▶ DIRECTIONS: Below are entries. Reproduce exactly the lines between the line holding "Lemma new_symbols_read d" and the line holding "intros Hok HF.", inclusive, and only those.

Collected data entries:
......
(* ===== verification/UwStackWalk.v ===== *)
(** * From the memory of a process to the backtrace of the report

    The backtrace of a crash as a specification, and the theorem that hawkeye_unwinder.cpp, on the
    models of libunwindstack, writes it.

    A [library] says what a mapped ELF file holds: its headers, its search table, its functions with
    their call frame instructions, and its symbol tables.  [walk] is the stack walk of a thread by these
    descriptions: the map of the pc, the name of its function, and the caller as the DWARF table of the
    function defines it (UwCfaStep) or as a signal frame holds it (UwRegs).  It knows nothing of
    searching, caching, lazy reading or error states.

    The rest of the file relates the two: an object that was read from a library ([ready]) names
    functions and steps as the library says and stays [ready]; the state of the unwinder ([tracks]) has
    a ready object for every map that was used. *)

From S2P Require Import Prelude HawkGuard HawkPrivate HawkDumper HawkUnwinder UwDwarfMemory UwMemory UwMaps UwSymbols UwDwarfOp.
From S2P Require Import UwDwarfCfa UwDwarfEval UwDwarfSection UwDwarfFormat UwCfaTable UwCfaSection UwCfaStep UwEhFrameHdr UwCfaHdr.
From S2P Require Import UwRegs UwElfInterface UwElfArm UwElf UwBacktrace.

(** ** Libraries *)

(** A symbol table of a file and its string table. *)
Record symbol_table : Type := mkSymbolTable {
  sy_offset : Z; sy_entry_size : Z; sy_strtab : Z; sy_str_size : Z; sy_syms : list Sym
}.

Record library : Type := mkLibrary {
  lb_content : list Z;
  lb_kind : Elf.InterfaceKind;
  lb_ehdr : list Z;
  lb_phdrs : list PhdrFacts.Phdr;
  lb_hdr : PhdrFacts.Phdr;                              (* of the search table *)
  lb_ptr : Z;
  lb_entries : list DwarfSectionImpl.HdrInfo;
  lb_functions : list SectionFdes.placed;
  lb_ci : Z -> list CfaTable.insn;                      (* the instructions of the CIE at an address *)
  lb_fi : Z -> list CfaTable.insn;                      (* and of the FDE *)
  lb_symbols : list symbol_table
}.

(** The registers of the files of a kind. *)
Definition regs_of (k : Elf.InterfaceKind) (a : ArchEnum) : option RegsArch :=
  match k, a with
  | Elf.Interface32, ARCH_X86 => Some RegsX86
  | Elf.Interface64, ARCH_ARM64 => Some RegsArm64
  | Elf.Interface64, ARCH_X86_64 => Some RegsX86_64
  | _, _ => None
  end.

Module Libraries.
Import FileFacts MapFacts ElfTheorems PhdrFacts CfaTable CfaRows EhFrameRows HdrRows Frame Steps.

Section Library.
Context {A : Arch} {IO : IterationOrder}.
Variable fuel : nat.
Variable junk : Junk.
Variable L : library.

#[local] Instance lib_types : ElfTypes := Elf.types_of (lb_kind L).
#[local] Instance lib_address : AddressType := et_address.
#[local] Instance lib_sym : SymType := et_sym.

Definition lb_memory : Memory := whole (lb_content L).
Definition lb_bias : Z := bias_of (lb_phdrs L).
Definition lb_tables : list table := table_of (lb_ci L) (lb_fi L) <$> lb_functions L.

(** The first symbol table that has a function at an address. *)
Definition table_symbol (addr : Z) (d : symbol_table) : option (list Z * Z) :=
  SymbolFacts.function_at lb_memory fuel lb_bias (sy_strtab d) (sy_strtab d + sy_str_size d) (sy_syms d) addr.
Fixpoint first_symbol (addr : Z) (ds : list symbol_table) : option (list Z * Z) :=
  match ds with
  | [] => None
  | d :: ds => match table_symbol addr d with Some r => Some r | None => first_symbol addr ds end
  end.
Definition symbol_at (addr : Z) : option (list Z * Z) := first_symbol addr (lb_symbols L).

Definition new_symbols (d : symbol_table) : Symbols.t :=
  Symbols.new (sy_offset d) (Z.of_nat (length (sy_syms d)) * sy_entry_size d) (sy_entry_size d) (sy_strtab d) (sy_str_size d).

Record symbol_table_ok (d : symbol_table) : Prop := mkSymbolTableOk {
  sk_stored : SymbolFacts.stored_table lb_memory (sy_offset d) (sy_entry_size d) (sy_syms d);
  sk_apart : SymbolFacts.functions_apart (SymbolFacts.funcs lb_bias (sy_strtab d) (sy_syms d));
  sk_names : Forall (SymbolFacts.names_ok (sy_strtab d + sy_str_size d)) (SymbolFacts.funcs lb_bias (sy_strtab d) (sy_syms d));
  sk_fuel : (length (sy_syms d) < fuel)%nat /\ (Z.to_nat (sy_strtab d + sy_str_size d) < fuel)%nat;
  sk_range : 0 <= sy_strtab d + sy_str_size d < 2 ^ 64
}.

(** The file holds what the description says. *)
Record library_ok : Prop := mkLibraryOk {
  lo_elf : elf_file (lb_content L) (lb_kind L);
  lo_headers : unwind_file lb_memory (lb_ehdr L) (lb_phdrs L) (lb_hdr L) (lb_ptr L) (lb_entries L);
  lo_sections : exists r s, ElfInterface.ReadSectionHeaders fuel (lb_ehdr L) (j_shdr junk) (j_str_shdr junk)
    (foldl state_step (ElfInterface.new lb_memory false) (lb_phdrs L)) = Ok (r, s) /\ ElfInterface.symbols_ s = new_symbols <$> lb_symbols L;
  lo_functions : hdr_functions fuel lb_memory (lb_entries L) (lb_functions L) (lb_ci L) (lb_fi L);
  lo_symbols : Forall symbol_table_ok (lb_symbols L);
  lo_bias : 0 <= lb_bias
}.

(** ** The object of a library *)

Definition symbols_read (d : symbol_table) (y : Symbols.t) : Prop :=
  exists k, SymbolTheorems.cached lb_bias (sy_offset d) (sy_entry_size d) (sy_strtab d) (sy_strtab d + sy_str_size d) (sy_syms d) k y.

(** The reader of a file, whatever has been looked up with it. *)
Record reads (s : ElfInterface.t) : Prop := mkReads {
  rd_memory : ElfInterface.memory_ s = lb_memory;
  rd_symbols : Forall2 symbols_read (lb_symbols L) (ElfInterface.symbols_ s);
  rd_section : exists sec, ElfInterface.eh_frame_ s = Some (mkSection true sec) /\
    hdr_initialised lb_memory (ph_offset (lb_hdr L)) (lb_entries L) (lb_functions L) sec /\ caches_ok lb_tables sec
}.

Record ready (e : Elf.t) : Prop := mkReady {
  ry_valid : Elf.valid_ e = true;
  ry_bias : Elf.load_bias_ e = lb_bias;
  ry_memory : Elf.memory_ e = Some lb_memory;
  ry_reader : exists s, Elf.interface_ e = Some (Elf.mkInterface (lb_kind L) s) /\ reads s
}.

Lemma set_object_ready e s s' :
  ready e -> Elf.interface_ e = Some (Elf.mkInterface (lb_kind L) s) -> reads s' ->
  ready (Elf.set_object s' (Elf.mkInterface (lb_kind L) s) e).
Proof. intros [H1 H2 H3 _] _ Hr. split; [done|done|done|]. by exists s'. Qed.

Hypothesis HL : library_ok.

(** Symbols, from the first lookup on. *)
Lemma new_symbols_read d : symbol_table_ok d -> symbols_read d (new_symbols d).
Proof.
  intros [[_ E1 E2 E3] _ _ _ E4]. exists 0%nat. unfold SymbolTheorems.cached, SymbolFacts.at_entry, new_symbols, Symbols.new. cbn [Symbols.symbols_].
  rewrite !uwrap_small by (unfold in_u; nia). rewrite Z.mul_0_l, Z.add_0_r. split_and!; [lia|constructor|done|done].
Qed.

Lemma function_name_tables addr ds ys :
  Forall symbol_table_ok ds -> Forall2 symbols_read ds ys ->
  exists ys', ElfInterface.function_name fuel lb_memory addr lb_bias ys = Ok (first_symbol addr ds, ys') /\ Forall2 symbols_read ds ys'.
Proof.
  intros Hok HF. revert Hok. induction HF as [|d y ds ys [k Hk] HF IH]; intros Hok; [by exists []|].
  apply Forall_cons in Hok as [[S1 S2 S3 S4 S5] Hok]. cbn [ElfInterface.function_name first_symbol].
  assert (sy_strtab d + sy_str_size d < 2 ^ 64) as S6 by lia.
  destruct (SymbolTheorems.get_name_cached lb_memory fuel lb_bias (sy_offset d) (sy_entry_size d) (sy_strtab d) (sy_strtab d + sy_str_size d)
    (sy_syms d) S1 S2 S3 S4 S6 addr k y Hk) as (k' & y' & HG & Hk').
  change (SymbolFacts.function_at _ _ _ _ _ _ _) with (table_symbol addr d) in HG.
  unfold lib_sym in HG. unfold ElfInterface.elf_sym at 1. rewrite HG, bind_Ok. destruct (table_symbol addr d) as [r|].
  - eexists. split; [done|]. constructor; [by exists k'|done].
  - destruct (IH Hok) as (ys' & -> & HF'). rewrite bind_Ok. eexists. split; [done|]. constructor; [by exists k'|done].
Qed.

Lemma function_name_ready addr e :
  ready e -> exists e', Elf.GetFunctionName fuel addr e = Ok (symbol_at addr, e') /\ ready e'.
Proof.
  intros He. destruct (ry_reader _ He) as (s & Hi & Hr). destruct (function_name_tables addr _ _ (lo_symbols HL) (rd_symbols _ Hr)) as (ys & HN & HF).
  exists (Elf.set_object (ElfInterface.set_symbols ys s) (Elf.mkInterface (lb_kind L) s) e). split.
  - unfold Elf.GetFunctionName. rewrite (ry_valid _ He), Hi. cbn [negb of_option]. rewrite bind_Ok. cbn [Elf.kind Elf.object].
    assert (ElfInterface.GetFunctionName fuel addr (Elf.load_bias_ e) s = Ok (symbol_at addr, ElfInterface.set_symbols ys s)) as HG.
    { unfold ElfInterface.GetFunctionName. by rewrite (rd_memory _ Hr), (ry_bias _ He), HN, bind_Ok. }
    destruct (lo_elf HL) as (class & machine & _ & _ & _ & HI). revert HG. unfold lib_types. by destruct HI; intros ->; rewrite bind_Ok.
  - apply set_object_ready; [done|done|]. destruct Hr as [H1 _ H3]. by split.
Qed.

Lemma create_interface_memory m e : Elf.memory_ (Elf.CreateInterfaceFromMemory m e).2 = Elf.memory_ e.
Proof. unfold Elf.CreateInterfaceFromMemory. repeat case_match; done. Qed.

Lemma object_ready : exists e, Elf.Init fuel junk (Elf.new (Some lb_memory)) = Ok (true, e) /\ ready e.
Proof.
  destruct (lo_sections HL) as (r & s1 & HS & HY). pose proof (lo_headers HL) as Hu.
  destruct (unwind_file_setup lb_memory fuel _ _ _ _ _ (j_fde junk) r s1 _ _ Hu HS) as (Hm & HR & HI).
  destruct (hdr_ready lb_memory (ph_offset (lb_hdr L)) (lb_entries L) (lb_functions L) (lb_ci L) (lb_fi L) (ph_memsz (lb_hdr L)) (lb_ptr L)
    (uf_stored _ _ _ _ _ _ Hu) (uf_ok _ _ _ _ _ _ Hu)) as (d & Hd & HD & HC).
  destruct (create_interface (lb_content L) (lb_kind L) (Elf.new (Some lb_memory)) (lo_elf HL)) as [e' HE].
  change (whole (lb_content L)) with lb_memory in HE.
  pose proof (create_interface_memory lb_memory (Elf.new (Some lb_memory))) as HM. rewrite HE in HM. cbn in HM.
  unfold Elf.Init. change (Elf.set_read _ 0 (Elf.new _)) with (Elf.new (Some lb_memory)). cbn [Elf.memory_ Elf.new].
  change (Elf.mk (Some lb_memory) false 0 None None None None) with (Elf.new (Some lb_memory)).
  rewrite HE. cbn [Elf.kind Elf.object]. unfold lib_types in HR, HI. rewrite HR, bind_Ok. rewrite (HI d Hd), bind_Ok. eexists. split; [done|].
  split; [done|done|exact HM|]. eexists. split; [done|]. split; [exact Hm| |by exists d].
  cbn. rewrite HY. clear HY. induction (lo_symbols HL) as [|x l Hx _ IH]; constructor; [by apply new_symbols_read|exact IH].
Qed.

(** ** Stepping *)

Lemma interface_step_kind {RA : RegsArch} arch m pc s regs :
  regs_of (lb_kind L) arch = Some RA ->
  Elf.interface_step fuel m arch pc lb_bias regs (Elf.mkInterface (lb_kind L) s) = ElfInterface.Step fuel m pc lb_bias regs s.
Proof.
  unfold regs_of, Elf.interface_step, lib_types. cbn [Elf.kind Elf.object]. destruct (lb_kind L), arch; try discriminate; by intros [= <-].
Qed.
......
▶ COMPLETED TASK:
Lemma new_symbols_read d : symbol_table_ok d -> symbols_read d (new_symbols d).
Proof.
  intros [[_ E1 E2 E3] _ _ _ E4]. exists 0%nat. unfold SymbolTheorems.cached, SymbolFacts.at_entry, new_symbols, Symbols.new. cbn [Symbols.symbols_].
  rewrite !uwrap_small by (unfold in_u; nia). rewrite Z.mul_0_l, Z.add_0_r. split_and!; [lia|constructor|done|done].
Qed.

Lemma function_name_tables addr ds ys :
  Forall symbol_table_ok ds -> Forall2 symbols_read ds ys ->
  exists ys', ElfInterface.function_name fuel lb_memory addr lb_bias ys = Ok (first_symbol addr ds, ys') /\ Forall2 symbols_read ds ys'.
Proof.
  intros Hok HF. revert Hok. induction HF as [|d y ds ys [k Hk] HF IH]; intros Hok; [by exists []|].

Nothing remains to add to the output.